Task details -
Using the data below, copy every line that contains the word "setopts".

Records from a collection -
(* ===== verification/HttpOptions.v ===== *)
(** * src/http.c: the request a script describes ([http_getpost])

    The table of a request is read option by option into settings of a libcurl
    handle, references in the Lua registry and lists of strings.  The part of
    [http_getpost] that reads it is a list of steps; a step may go to the label
    ERROR, or leave through [lua_error] without passing there.  A setting is kept
    with the C type of the argument that is given to [curl_easy_setopt], which is
    variadic. *)

From S2P Require Import Prelude Lua LuaState Double TcpdConfig Holds.

(** ** The registry *)

(** What http.c keeps in the registry. *)
Inductive rval : Type := RvFun (k : positive) | RvTable (a : positive) | RvThread (th : positive) | RvStr (s : list Z).
#[export] Instance rval_dec : EqDecision rval.
Proof. solve_decision. Defined.
Abbreviation registry_map := (gmap positive rval).

(** ** Settings *)

Inductive method : Type := HTTP_GET | HTTP_POST | HTTP_PUT | HTTP_HEAD | HTTP_DELETE | HTTP_UPDATE.
#[export] Instance method_dec : EqDecision method.
Proof. solve_decision. Defined.

(** An argument: an [int], a [long], a [size_t], a [double], a string, a function, the
    connection, a list of strings, the share handle. *)
Inductive optval : Type :=
  | VInt (n : Z)
  | VLong (n : Z)
  | VSize (n : Z)
  | VDouble (d : Z)
  | VStr (s : list Z)
  | VFun (name : string)
  | VConn
  | VList (l : list (list Z))
  | VShare.
Definition setting : Type := string * optval.

Definition CURL_TIMEOUT_DEFAULT : Z := 60.
Definition INT16_MAX : Z := 32767.

(** The variables of the program, and what [cookiejar], [cainfo] and [capath] left in
    the registry. *)
Record globals : Type := mk_globals {
  GLOBAL_VERBOSE : Z;
  dns_servers : option (list Z);
  proxyType : Z;
  proxyHost : option (list Z);
  proxyPort : Z;
  proxyUsername : option (list Z);
  proxyPassword : option (list Z);
  KEY_COOKIE_JAR : option (list Z);
  KEY_CAINFO : option (list Z);
  KEY_CAPATH : option (list Z)
}.

(** What is made of the table so far; [b_slists]: the lists of strings libcurl has
    allocated for it. *)
Record build : Type := mk_build {
  b_opts : list setting;
  b_reg : registry_map;
  b_verbose : Z;
  b_progress : option positive;
  b_read : option positive;
  b_write : option positive;
  b_header : option positive;
  b_body : option positive;
  b_complete : option positive;
  b_slists : nat
}.
Definition setopt (name : string) (v : optval) (b : build) : build :=
  mk_build (b_opts b ++ [(name, v)]) (b_reg b) (b_verbose b) (b_progress b) (b_read b) (b_write b) (b_header b) (b_body b) (b_complete b) (b_slists b).
Fixpoint setopts (l : list setting) (b : build) : build :=
  match l with [] => b | (n, v) :: l => setopts l (setopt n v b) end.
Definition set_verbose v (b : build) : build :=
  mk_build (b_opts b) (b_reg b) v (b_progress b) (b_read b) (b_write b) (b_header b) (b_body b) (b_complete b) (b_slists b).
Definition set_progress r reg (b : build) : build :=
  mk_build (b_opts b) reg (b_verbose b) r (b_read b) (b_write b) (b_header b) (b_body b) (b_complete b) (b_slists b).
Definition set_read r reg (b : build) : build :=
  mk_build (b_opts b) reg (b_verbose b) (b_progress b) r (b_write b) (b_header b) (b_body b) (b_complete b) (b_slists b).
Definition set_write r reg (b : build) : build :=
  mk_build (b_opts b) reg (b_verbose b) (b_progress b) (b_read b) r (b_header b) (b_body b) (b_complete b) (b_slists b).
Definition set_onheader r reg (b : build) : build :=
  mk_build (b_opts b) reg (b_verbose b) (b_progress b) (b_read b) (b_write b) r (b_body b) (b_complete b) (b_slists b).
Definition set_body r reg (b : build) : build :=
  mk_build (b_opts b) reg (b_verbose b) (b_progress b) (b_read b) (b_write b) (b_header b) r (b_complete b) (b_slists b).
Definition set_complete r reg (b : build) : build :=
  mk_build (b_opts b) reg (b_verbose b) (b_progress b) (b_read b) (b_write b) (b_header b) (b_body b) r (b_slists b).
Definition add_slists n (b : build) : build :=
  mk_build (b_opts b) (b_reg b) (b_verbose b) (b_progress b) (b_read b) (b_write b) (b_header b) (b_body b) (b_complete b) (b_slists b + n).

Exercise result -
Fixpoint setopts (l : list setting) (b : build) : build :=
  match l with [] => b | (n, v) :: l => setopts l (setopt n v b) end.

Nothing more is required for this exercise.